Hier, le Tchad a célébré le 35ᵉ anniversaire de la liberté et de la démocratie, marquant l’arrivée au pouvoir du Mouvement Patriotique du Salut (MPS) et d’Idriss Deby Itno, qui avait mis fin à la présidence de Hissein Habré. À cette occasion, le Professeur Ahmat Mahamat Hassan, ex-ministre de la Justice et analyste politique, a livré son analyse sur l’état actuel de la démocratie dans le pays.
« Nous avons traversé depuis plus de trois décennies ce qui était supposé être une démocratie et une période de liberté. Désolé, le Tchad n’a jamais été réellement une démocratie, ni un véritable espace de liberté », a-t-il déclaré. Selon lui, « la démocratie suppose que la dévolution du pouvoir se fasse par la volonté des citoyens. Ce sont eux qui doivent voter et élire librement et en toute transparence ceux qui doivent diriger leur destinée ».
Le professeur a rappelé que depuis 1990, « la constante a été la violence, la conservation du pouvoir par les armes, l’alternance par les armes, la gestion par les armes, et surtout l’utilisation des ressources publiques pour corrompre toute forme de contestation et les élites ».
Il a également évoqué la succession à la tête de l’État en avril 2021. « Ce n’est pas la constitution qui a été appliquée, mais son fils, Mahamat Idriss Deby, qui lui a succédé, transformant ainsi la réalité du Tchad en une monarchie, une dynastie clanique, tribale, armée et militarisée, patrimonialisée », a-t-il souligné. Pour le professeur, « le pouvoir est devenu le patrimoine d’une ethnie qui se partage entre le Tchad et le Soudan. Voilà la réalité depuis 40 ans ».
Il s’est également exprimé sur la situation politique actuelle, « Le pouvoir ethnique et tribal multiplie les répressions et les intimidations, réduisant l’espace public des libertés et toute forme de contestation ». Il a ajouté que la création de nouveaux partis politiques vise à remplacer les partis crédibles du Groupe de Concertation des Acteurs Politiques (GCAP), « C’est du clientélisme politique, profitant de la misère qui gangrène toutes les couches sociales.

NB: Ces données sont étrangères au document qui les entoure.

(** An inserted alias, or one that was there already. *)
Lemma insert_alias_inv s r s' :
  insert_alias s r = Ok s' →
  trim (ar_alias r) ≠ trim (ar_canonical r) ∧
  (∀ a, a ∈ rd_aliases (px_read s) → al_owner a = trim (ar_owner r) →
     al_alias a ≠ trim (ar_canonical r)) ∧
  (∃ x, x ∈ px_registry s ∧ registry_key x = (trim (ar_owner r), trim (ar_canonical r)) ∧
     canonical_row x) ∧
  ∃ t, s' = with_aliases t s ∧
    (t = rd_aliases (px_read s) ∨
     t = rd_aliases (px_read s) ++ [mkAlias (trim (ar_owner r)) (trim (ar_kind r)) (trim (ar_alias r))
                                      (trim (ar_canonical r))] ∧
     ∀ a, a ∈ rd_aliases (px_read s) →
       alias_key a ≠ (trim (ar_owner r), trim (ar_kind r), trim (ar_alias r))).
Proof.
  unfold insert_alias, validate_alias, identity_conflict, identity_unresolved. cbv zeta. intros Hi.
  apply bind_Ok in Hi as (u & Hv & Hi). apply bind_Ok in Hv as (v & _ & Hv).
  case_bool_decide as Hne; [done|]. clear Hv.
  destruct (exists_where _ (rd_aliases _)) eqn:Ea; [done|].
  destruct (exists_where _ (px_registry s)) eqn:Er; [|done]. cbn [negb] in Hi.
  split; [done|]. split.
  { intros a Ha Oa E. apply (proj1 (exists_where_false _ _) Ea) in Ha. by rewrite !bool_decide_true in Ha. }
  split.
  { apply exists_where_true in Er as (x & Hx & Px). unfold is_merged, is_resolved in Px. bool_hyps.
    exists x. split_and!; [done|by apply registry_row_true|by split]. }
  destruct (head _) as [cur|] eqn:Eh.
  - case_bool_decide; [|done]. injection Hi as <-. exists (rd_aliases (px_read s)).
    split; [|by left]. by destruct s as [[]].
  - injection Hi as <-. eexists. split; [done|]. right. split; [done|]. intros a Ha Ka.
    apply alias_row_true in Ka.
    destruct (head_select_Some (alias_row (trim (ar_owner r)) (trim (ar_kind r)) (trim (ar_alias r)))
                (rd_aliases (px_read s))) as [y Hy]; [|congruence].
    apply exists_where_true. by exists a.
Qed.
Lemma insert_alias_resolves s r s' :
  insert_alias s r = Ok s' →
  resolve_alias (px_read s') (ar_owner r) (ar_kind r) (ar_alias r) = Some (trim (ar_canonical r)).
Proof.
  unfold insert_alias, identity_conflict, identity_unresolved. cbv zeta. intros Hi.
  apply bind_Ok in Hi as (_ & _ & Hi). destruct (exists_where _ (rd_aliases _)); [done|].
  destruct (negb _); [done|]. unfold resolve_alias.
  change (λ a, _ && _) with (alias_row (trim (ar_owner r)) (trim (ar_kind r)) (trim (ar_alias r))) in Hi |- *.
  destruct (head (select_where (alias_row _ _ _) _)) as [cur|] eqn:Eh.
  - case_bool_decide as Ec; [|done]. injection Hi as <-. rewrite Eh. cbn. by rewrite Ec.
  - injection Hi as <-. cbn. unfold select_where in *. rewrite filter_app.
    destruct (filter _ (rd_aliases _)); [|done]. cbn [app]. rewrite filter_cons_True; [done|].
    by apply alias_row_true.
Qed.
Lemma insert_alias_canon ex s r s' o :
  canon ex s o → insert_alias s r = Ok s' → trim (ar_owner r) = o →
  (∀ a, a ∈ rd_aliases (px_read s) → al_owner a = o → al_canonical a ≠ trim (ar_alias r)) →
  canon ex s' o.
Proof.
  intros Hc Hi Ho Hfree. apply insert_alias_inv in Hi as (Hne & Hna & Hreg & t & -> & Hor).
  rewrite Ho in *. destruct Hor as [->|[-> Hk]].
  { destruct Hc as [? [] []]. split; [done|by split|by split]. }
  destruct Hc as [Hkeys Hr Hl]. pose proof Hkeys as (_ & _ & _ & _ & Ka).
  apply canon_aliases; [by split| | |].
  - rewrite fmap_app. apply NoDup_app. split_and!; [done| |apply NoDup_singleton].
    intros k (a & -> & Ha)%list_elem_of_fmap Hka%list_elem_of_singleton. by apply (Hk a).
  - intros a [Ha| ->%list_elem_of_singleton]%elem_of_app Oa; [by apply (lw_alias _ _ _ Hl)|done].
  - intros a b [Ha| ->%list_elem_of_singleton]%elem_of_app [Hb| ->%list_elem_of_singleton]%elem_of_app Oa Ob;
      cbn; [by apply (lw_flat _ _ _ Hl)| | |done].
    + intros E. by apply (Hfree a Ha Oa).
    + by apply Hna.
Qed.

Lemma profile_canon ex at_time s o p h profile s' :
  canon ex s o → upsert_from_verified_lookup at_time s o p h profile = Ok s' →
  trim o = o → has_persona s o (trim p) →
  canon ex s' o ∧ ∃ t, s' = with_profiles t s.
Proof.
  unfold upsert_from_verified_lookup, constraint_failed. cbv zeta. intros Hc Hu Ho Hh.
  apply bind_Ok in Hu as (older & _ & Hu). destruct older.
  { injection Hu as <-. split; [done|]. exists (px_profiles s). by destruct s. }
  destruct (exists_where _ _) in Hu.
  - injection Hu as <-. split; [|by eexists]. apply canon_profiles; [done|].
    intros q (x & Hx & ->)%elem_of_update_where Oq. destruct (profile_row _ _ x) eqn:Ex.
    + cbn in *. by apply (lw_profile _ _ _ (cn_links _ _ _ Hc)).
    + by apply (lw_profile _ _ _ (cn_links _ _ _ Hc)).
  - destruct (exists_where _ _) in Hu; [|done]. injection Hu as <-. split; [|by eexists].
    apply canon_profiles; [done|]. intros q [Hq| ->%list_elem_of_singleton]%elem_of_app Oq.
    + by apply (lw_profile _ _ _ (cn_links _ _ _ Hc)).
    + done.
Qed.
Lemma contacts_canon ex s o p s' :
  canon ex s o → bind_contacts s o p = Ok s' → canon ex s' o ∧ ∃ t, s' = with_contacts t s.
Proof.
  unfold bind_contacts, identity_conflict. intros Hc Hb. destruct (exists_where _ _); [done|].
  injection Hb as <-. split; [by apply canon_contacts|by eexists].
Qed.

(** After the DID is bound it is the only current one. *)
Lemma bound_current s t o p did :
  bound (px_identifiers (retire_other_dids o p did s)) t o p "did" did true →
  current_ok (with_identifiers t (retire_other_dids o p did s)) o p did.
Proof.
  intros Hb. split; cbn [px_identifiers with_identifiers].
  - destruct (bd_row _ _ _ _ _ _ _ Hb) as (i & Hi & Ki).
    destruct (bd_mine _ _ _ _ _ _ _ Hb i Hi Ki) as [Ep Ec]. injection Ki as Eo Ek Ev.
    exists i. unfold is_did. rewrite Ek. split_and!; try done. by apply of_persona_true.
  - intros i Hi Hof Hd Hcur.
    destruct (decide (identifier_key i = (o, "did"%string, did))) as [Ki|Hne]; [by injection Ki|].
    apply (bd_other _ _ _ _ _ _ _ Hb i Hne) in Hi. cbn in Hi.
    apply elem_of_update_where in Hi as (j & Hj & ->).
    destruct (of_persona o p j && is_did j && negb (bool_decide (pi_value j = did))) eqn:Ej.
    + done.
    + rewrite Hof, Hd in Ej. cbn in Ej. by bool_hyps.
Qed.
End steps.

(** ** The identifiers, the route and the conversation of a persona *)

Section bind.
Context `{WireCodec, Idna, !HexDigest, !IdnaLaws}.
Implicit Types (s : PeerDb) (o : string).

(** The persona, its handle, its DID and its route are stored. *)
Record peer_stored s o (p : PeerPersona) (did : string) : Prop := {
  st_persona : ∃ y, y ∈ px_personas s ∧ pp_owner y = o ∧ pp_persona y = p;
  st_handle : ∃ i, i ∈ px_identifiers s ∧ identifier_key i = (o, "handle"%string, ps_full_handle p) ∧
    pi_persona_id i = ps_peer_persona_id p ∧ pi_is_current i = true;
  st_did : ∃ i, i ∈ px_identifiers s ∧ identifier_key i = (o, "did"%string, did) ∧
    pi_persona_id i = ps_peer_persona_id p ∧ pi_is_current i = true;
  st_current : current_ok s o (ps_peer_persona_id p) did;
  st_route : ∃ r, r ∈ px_routes s ∧ route_key r = (o, persona_conversation_id p) ∧
    dr_persona_id r = Some (ps_peer_persona_id p) ∧ dr_current_did r = did }.

(** A persona as it is derived from a lookup. *)
Definition derived (p : PeerPersona) : Prop := ∃ d u h st, from_verified_handle d u h st = Ok p.

Lemma derived_stable p : derived p →
  from_verified_handle (ps_authority_namespace p) (ps_authority_subject_id p) (ps_full_handle p)
    (Some "verified"%string) = Ok p.
Proof. intros (d & u & h & st & Hp). by eapply persona_stable. Qed.
Lemma derived_id p : derived p →
  trim (ps_peer_persona_id p) = ps_peer_persona_id p ∧
  is_empty (sql_trim (ps_peer_persona_id p)) = false.
Proof.
  intros (d & u & h & st & Hp). rewrite (persona_of_handle _ _ _ _ _ Hp). split.
  - apply trim_persona_id.
  - by apply (sql_trim_head "p").
Qed.
Lemma derived_handle p : derived p → trim (ps_full_handle p) = ps_full_handle p.
Proof.
  intros (d & u & h & st & Hp). unfold from_verified_handle in Hp.
  apply bind_Ok in Hp as (n & Hn & Hp). apply bind_Ok in Hp as (sub & _ & Hp).
  apply bind_Ok in Hp as ([] & _ & Hp). apply bind_Ok in Hp as (hh & Hh & Hp).
  apply bind_Ok in Hp as ([] & Ha & Hp). apply bind_Ok in Hp as ([] & _ & Hp). injection Hp as <-.
  apply namespace_stable in Hn as (_ & Hend & Hne & _).
  destruct (handle_stable _ _ _ Hh Ha Hend Hne) as (_ & Hhost & _). by apply host_trim.
Qed.

Lemma from_persona_inv now o p did r :
  from_verified_persona now o p did = Ok r → trim o = o → Did_parse did = Ok did →
  r = mkRoute o (persona_conversation_id p) (Some (ps_peer_persona_id p))
        (Some (ps_authority_namespace p)) (ps_authority_subject_id p) (ps_full_handle p) did now.
Proof.
  unfold from_verified_persona, required, parse_non_empty. intros Hr Ho Hd.
  apply bind_Ok in Hr as (d & Hd1 & Hr). apply bind_Ok in Hr as (? & _ & Hr).
  apply bind_Ok in Hr as (o' & Ho' & Hr). apply Did_parse_inv in Hd as [Ed _].
  destruct (is_empty _) in Hd1; [done|]. destruct (is_empty _) in Ho'; [done|].
  simplify_eq. by rewrite Ho, <- Ed.
Qed.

Créer un parti politique devient une sorte d’association pour accéder à la mangeoire et offrir une façade démocratique au clan armé qui prend le Tchad en otage depuis bientôt quatre décennies ».
Pour le professeur, « la solution serait que le jeune président Mahamat Idriss Deby, quelles que soient les circonstances, devienne le président de tous les tchadiens ». Il a insisté sur la nécessité d’un dialogue inclusif, « Il faut un vrai dialogue où toutes les couches sociales, politiques, coutumières et religieuses seront représentées, afin de discuter des vrais problèmes du Tchad. Aucune ethnie ne doit avoir le monopole du pouvoir ni le contrôle des armes pour dominer les autres ».
Enfin, il a mis en garde contre les enjeux régionaux, « Au cœur des conflits, nous ne devons pas importer celui du Soudan au Tchad, au risque qu’il devienne un conflit intertchadien. Nous sommes guettés par cette menace ». Il a conclu, « Le Lac Tchad n’est pas bien contrôlé, les terroristes n’ont pas disparu malgré toutes les opérations et sacrifices. La Libye ne dispose pas d’un État central fort, la Centrafrique est fragile et le Cameroun reste dans l’incertitude. Nous devons être extrêmement prudents ».